MP3 Comments

Would you be willing to pay to download all the legal MP3s you want?

“I’d only pay if was very reasonable price 10-30 cents a song.”

“pay=$0 that’s how much i would pay to download mp3s”

“HELL NO!”

“I would only be willing to pay the artist directly per song or album. The record companies keep saying it’s the artists losing royalty money. THAT IS BULLSHIT!!! The record companies are the one’s who are screwing the artists more than people downloading the music for free.”

I personally dont like this at all. I don’t mind paying the $50 dollars, but now they’ll have some kind of record of who I am. And this thing about downloading music I already own is just plain rediculous. What possible reason could I have to waste my bandwidth downloading music that I already own and could rip the music on to my computer. Nothing is going to change, people are still going to download music from napster or MP3.com, except that now they are going to pay a very reasonable price. Of course there are many ways that I could get that $50 to them and not let them know who I am, but why bother there are alternatives to napster, newsgroups, mirc, etc.

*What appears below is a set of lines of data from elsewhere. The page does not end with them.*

(** The states of tickets change: to marked, or where nobody cares; redemptions
    end. *)
Lemma inv_relabel cs v v' s s' :
  redeem_inv cs v s → indexed v' (queue_db s') → me_onchain (queue_db s') = me_onchain (queue_db s) →
  m_id <$> table (queue_db s') = m_id <$> table (queue_db s) → ticket_of <$> v'.2 = ticket_of <$> v.2 →
  (taken s' ≤ length (sent s'))%nat →
  (∀ n task, tasks s' !! n = Some task → sent s' !! n = Some (task_action task) ∧ (n < taken s')%nat) →
  (∀ n r, flying s' n r → flying s n r) →
  (∀ j a a', v.2 !! j = Some a → v'.2 !! j = Some a' → ack_status a' = ack_status a ∨ ack_status a' = BeingRedeemed ∨
    key_of (ticket_of a) ∉ held cs ∧ ∀ n r, flying s' n r → redeemed r ≠ key_of (ticket_of a)) →
  redeem_inv cs v' s'.
Proof.
  intros [Hix Hme Hn Htask Honce Hmark Htyped Hheld Hapart Hhand Hrows Hcalls] Hix' Hme' Hids Htick Hn' Htask' Hfly Hst.
  assert (∀ a', a' ∈ v'.2 → ∃ a, a ∈ v.2 ∧ ticket_of a = ticket_of a' ∧ (ack_status a' = ack_status a ∨ ack_status a' = BeingRedeemed ∨
    key_of (ticket_of a) ∉ held cs ∧ ∀ n r, flying s' n r → redeemed r ≠ key_of (ticket_of a))) as Hback.
  { intros a' [j Ha']%list_elem_of_lookup. assert ((ticket_of <$> v'.2) !! j = (ticket_of <$> v.2) !! j) as Hj by by rewrite Htick.
    rewrite !list_lookup_fmap, Ha' in Hj. destruct (v.2 !! j) as [a|] eqn:Ha; [|done]. injection Hj as Hj.
    exists a. split; [by eapply list_elem_of_lookup_2|]. split; [done|]. by eapply Hst. }
  split; [done|by rewrite Hme'|done|done|by eauto| |by eauto|done|by eauto| | |done].
  - intros n r Hf a' Ha' Hk. destruct (Hback a' Ha') as (a & Ha & Heq & [Hs|[Hs|[_ Hno]]]); [|done|].
    + rewrite Hs. eapply (Hmark n r); [by apply Hfly|done|by rewrite Heq].
    + destruct (Hno n r Hf). by rewrite Heq.
  - intros c t Hc Ht. destruct (Hhand c t Hc Ht) as [Hsub Hm]. split; [done|]. intros a' Ha' Hk.
    destruct (Hback a' Ha') as (a & Ha & Heq & [Hs|[Hs|[Hno _]]]); [|done|].
    + rewrite Hs. apply Hm; [done|by rewrite Heq].
    + destruct Hno. rewrite Heq, Hk. by eapply hand_held.
  - intros c r Hc Hr. destruct (Hrows c r Hc Hr) as (t & Hrt & Hfit). exists t. split; [done|]. intros j id a' Hid Ha'.
    rewrite Hids in Hid. assert ((ticket_of <$> v'.2) !! j = (ticket_of <$> v.2) !! j) as Hj by by rewrite Htick.
    rewrite !list_lookup_fmap, Ha' in Hj. destruct (v.2 !! j) as [a|] eqn:Ha; [|done]. injection Hj as Hj.
    rewrite Hj. by eapply Hfit.
Qed.

(** Redemptions that end, and actions of other kinds, leave the rest. *)
Lemma inv_shrink cs v s s' :
  redeem_inv cs v s → indexed v (queue_db s') → me_onchain (queue_db s') = me_onchain (queue_db s) →
  ticket_manager (queue_db s') = ticket_manager (queue_db s) →
  (taken s' ≤ length (sent s'))%nat →
  (∀ n task, tasks s' !! n = Some task → sent s' !! n = Some (task_action task) ∧ (n < taken s')%nat) →
  (∀ n r, flying s' n r → flying s n r) → redeem_inv cs v s'.
Proof.
  intros Hinv Hix Hme Htm Hn Ht Hf. apply (inv_relabel cs v v s); [done|done|done|by unfold table; rewrite Htm|done|done|done|done|].
  intros j a a' Ha Ha'. left. congruence.
Qed.

(** ** The calls *)
Lemma inv_start cs v s c : redeem_inv cs v s → call_start c → redeem_inv (cs ++ [c]) v s.
Proof.
  intros [Hix Hme Hn Htask Honce Hmark Htyped Hheld Hapart Hhand Hrows Hcalls] Hc.
  assert (held (cs ++ [c]) = held cs) as Heq.
  { unfold held. rewrite bind_app. destruct c; try done; cbn; by rewrite app_nil_r. }
  assert (in_hand c = [] ∧ stream_rows c = [] ∧ call_typed c) as (Hh & Hr & Ht) by by destruct c.
  split; try done; rewrite ?Heq; try done.
  - intros c' t [Hc'|Hc'%list_elem_of_singleton]%elem_of_app; [by apply Hhand|]. rewrite Hc', Hh. by intros ?%elem_of_nil.
  - intros c' r [Hc'|Hc'%list_elem_of_singleton]%elem_of_app; [by apply Hrows|]. rewrite Hc', Hr. by intros ?%elem_of_nil.
  - intros c' [Hc'|Hc'%list_elem_of_singleton]%elem_of_app; [by apply Hcalls|by rewrite Hc'].
Qed.

(** A call goes on with what it has, and what it has marked. *)
Lemma inv_set_call cs v s i c c' :
  redeem_inv cs v s → cs !! i = Some c → call_keys c' ⊆+ call_keys c → stream_rows c' ⊆ stream_rows c →
  (∀ t, t ∈ in_hand c' → t ∈ in_hand c ∨ submittable t ∧ marked_in v (key_of (ticket_of t))) → call_typed c' →
  redeem_inv (<[i := c']> cs) v s.
Proof.
  intros [Hix Hme Hn Htask Honce Hmark Htyped Hheld Hapart Hhand Hrows Hcalls] Hi Hkeys Hsub Hin Hct.
  assert (held (<[i := c']> cs) ⊆+ held cs) as Hless.
  { rewrite (held_set _ _ c), (held_at cs i c) by done. by apply submseteq_app. }
  pose proof (list_elem_of_lookup_2 _ _ _ Hi) as Hc. split; try done.
  - apply submseteq_Permutation in Hless as [k Hk]. rewrite Hk in Hheld. by apply NoDup_app in Hheld as [? _].
  - intros n r Hf Hk. apply (Hapart n r Hf). by eapply elem_of_submseteq.
  - intros c0 t [->|Hc0]%elem_of_set Ht; [|by eauto]. destruct (Hin t Ht) as [Ht'|?]; [by eauto|done].
  - intros c0 r [->|Hc0]%elem_of_set Hr; [|by eauto]. apply (Hrows c); [done|by apply Hsub].
  - intros c0 [->|Hc0]%elem_of_set; [done|by apply Hcalls].
Qed.

(** A stream is opened: the rows it selects are untouched, so nobody has them
    but for another open stream. *)
Lemma selected_keys sel l m rows :
  holds l m → selector_typed sel → rows ≡ₚ filter (into_condition sel) (tickets (tickets_db m)) →
  ∃ as_, as_ ≡ₚ filter (selects sel) l ∧ Forall2 row_of_acknowledged rows as_ ∧
    omap row_key rows = (λ a, key_of (ticket_of a)) <$> as_ ∧ NoDup ((λ a, key_of (ticket_of a)) <$> as_).
Proof.
  intros Hh Hs Hp. pose proof (hd_rows _ _ Hh) as Hrows.
  assert (Forall2 row_of_acknowledged (filter (into_condition sel) (tickets (tickets_db m))) (filter (selects sel) l)) as Hf
    by (apply Forall2_filter; [done|]; intros r a Hra; by rewrite (row_selected sel r a)).
  destruct (Forall2_permuted _ _ _ _ Hf Hp) as (as_ & Hf' & Hp'). exists as_. split_and!; [done|done| |].
  - by apply row_keys_of.
  - rewrite Hp'. apply NoDup_fmap_2_strong; [|apply NoDup_filter; by eapply holds_NoDup].
    intros a b [_ Ha]%list_elem_of_filter [_ Hb]%list_elem_of_filter Hk. by eapply same_key.
Qed.

Lemma inv_open cs v s i c c' sel rows :
  redeem_inv cs v s → cs !! i = Some c → call_keys c = [] → selector_typed sel → sel_state sel = Some Untouched →
  rows ≡ₚ filter (into_condition sel) (table (queue_db s)) → stream_rows c' = rows → in_hand c' = [] → call_typed c' →
  (∀ j cj r r', j ≠ i → cs !! j = Some cj → r ∈ rows → r' ∈ stream_rows cj → m_id r ≠ m_id r') →
  redeem_inv (<[i := c']> cs) v s.
Proof.
  intros Hinv Hi Hnone Hsel Hun Hp Hsr Hih Hct Hap.
  destruct Hinv as [Hix Hme Hn Htask Honce Hmark Htyped Hheld Hapart Hhand Hrows Hcalls]. pose proof (ix_tickets _ _ Hix) as Hh.
  destruct (selected_keys sel v.2 (ticket_manager (queue_db s)) rows Hh Hsel Hp) as (as_ & Has & Hra & Hkeys & Hnd).
  assert (call_keys c' = (λ a, key_of (ticket_of a)) <$> as_) as Hck by (unfold call_keys; by rewrite Hsr, Hih, Hkeys, app_nil_r).
  assert (held (<[i := c']> cs) ≡ₚ call_keys c' ++ held cs) as Hnew.
  { by rewrite (held_set _ _ c), (held_at cs i c), Hnone by done. }
  assert (∀ a, a ∈ as_ → a ∈ v.2 ∧ ack_status a = Untouched) as Huntouched.
  { intros a Ha. rewrite Has in Ha. apply list_elem_of_filter in Ha as [Hs%Is_true_true Ha]. split; [done|]. revert Hs.
    unfold selects. rewrite Hun, !andb_true_iff, bool_decide_eq_true. tauto. }
  assert (∀ r, r ∈ rows → ∃ a j, a ∈ as_ ∧ row_of_acknowledged r a ∧ (m_id <$> table (queue_db s)) !! j = Some (m_id r) ∧ v.2 !! j = Some a)
    as Hpos.
  { intros r Hr. assert (r ∈ table (queue_db s)) as [j Hj]%list_elem_of_lookup by (rewrite Hp in Hr; by apply list_elem_of_filter in Hr as [_ ?]).
    destruct (Forall2_lookup_l _ _ _ _ _ (hd_rows _ _ Hh) Hj) as (a & Ha & Hrow). apply list_elem_of_lookup in Hr as [k Hk].
    destruct (Forall2_lookup_l _ _ _ _ _ Hra Hk) as (b & Hb & Hrow'). assert (b = a) as -> by by eapply row_decodes.
    exists a, j. split_and!; [by eapply list_elem_of_lookup_2|done|by rewrite list_lookup_fmap, Hj|done]. }
  split; try done.
  - rewrite Hnew, Hck. apply NoDup_app. split_and!; [done| |done]. intros k (a & -> & Ha)%list_elem_of_fmap Hk.
    destruct (Huntouched a Ha) as [Hal Hau]. apply list_elem_of_bind in Hk as (c0 & Hk & Hc0).
    unfold call_keys in Hk. apply elem_of_app in Hk as [(r0 & Hr0 & Hk)%list_elem_of_omap|(t & Hk & Ht)%list_elem_of_fmap].
    + destruct (Hrows c0 r0 Hc0 Hr0) as (t & Hrt & Hfit). rewrite (row_key_of r0 t Hrt) in Hk. apply (inj Some) in Hk.
      apply list_elem_of_lookup in Hc0 as [j Hj]. destruct (decide (j = i)) as [->|Hji].
      { rewrite Hi in Hj. injection Hj as <-. unfold call_keys in Hnone. apply app_nil in Hnone as [Hnone _].
        assert (key_of (ticket_of t) ∈ omap row_key (stream_rows c)) as Hin by (apply list_elem_of_omap; exists r0; by rewrite (row_key_of r0 t)).
        rewrite Hnone in Hin. by apply elem_of_nil in Hin. }
      apply list_elem_of_lookup in Ha as [k Hak]. destruct (Forall2_lookup_r _ _ _ _ _ Hra Hak) as (r & Hr & Hrow).
      apply list_elem_of_lookup_2 in Hr. destruct (Hpos r Hr) as (b & p & _ & Hb & Hid & Hp').
      assert (b = a) as -> by by eapply row_decodes. apply (Hap j c0 r r0 Hji Hj Hr Hr0). apply (Hfit p (m_id r) a Hid Hp'); by symmetry.
    + destruct (Hhand c0 t Hc0 Ht) as [_ Hm]. rewrite (Hm a Hal Hk) in Hau. done.
  - intros n r Hf. rewrite Hnew, Hck. intros [(a & Hk & Ha)%list_elem_of_fmap|Hk]%elem_of_app; [|by eapply Hapart].
    destruct (Huntouched a Ha) as [Hal Hau]. rewrite (Hmark n r Hf a Hal) in Hau; done.
  - intros c0 t [->|Hc0]%elem_of_set Ht; [|by eauto]. rewrite Hih in Ht. by apply elem_of_nil in Ht.
  - intros c0 r [->|Hc0]%elem_of_set Hr; [|by eauto]. rewrite Hsr in Hr. destruct (Hpos r Hr) as (a & j & _ & Hrow & Hid & Ha).
    exists a. split; [done|]. intros j' id b Hid' Hb. split.
    + intros ->. assert (j' = j) as -> by (eapply NoDup_lookup; [apply (wf_ids _ (hd_store _ _ Hh))|done..]). congruence.
    + intros [= Hk1 Hk2 Hk3]. assert (j' = j) as -> by (by eapply (holds_position v.2 _ j' j b a)). rewrite Hid in Hid'. by injection Hid'.
  - intros c0 [->|Hc0]%elem_of_set; [done|by apply Hcalls].
Qed.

Perhaps. It would depend on the subscription fee.

Would I pay $50 to download MP3s of music I already own?…no way!!! I can rip my own MP3s for my own CDs, thank you very much!

I have purchased a number of CDs from listening to MP3s I have gotten from Napster…but I’m sure I am in the minority…I feel that if artists do not get paid for doing their music, they won’t do it!…bottom line…everybody loses…and I fear that the mob mentality will win out…sad…

No, free is better.

If you are, what would be the most you’d be willing to pay?

Full access to *ALL* music (not just hits of today) for one year, $100 –
150 (buying the music, not requiring that I have the CD already)
If I have to have the CD, $25 (I can just encode it myself…)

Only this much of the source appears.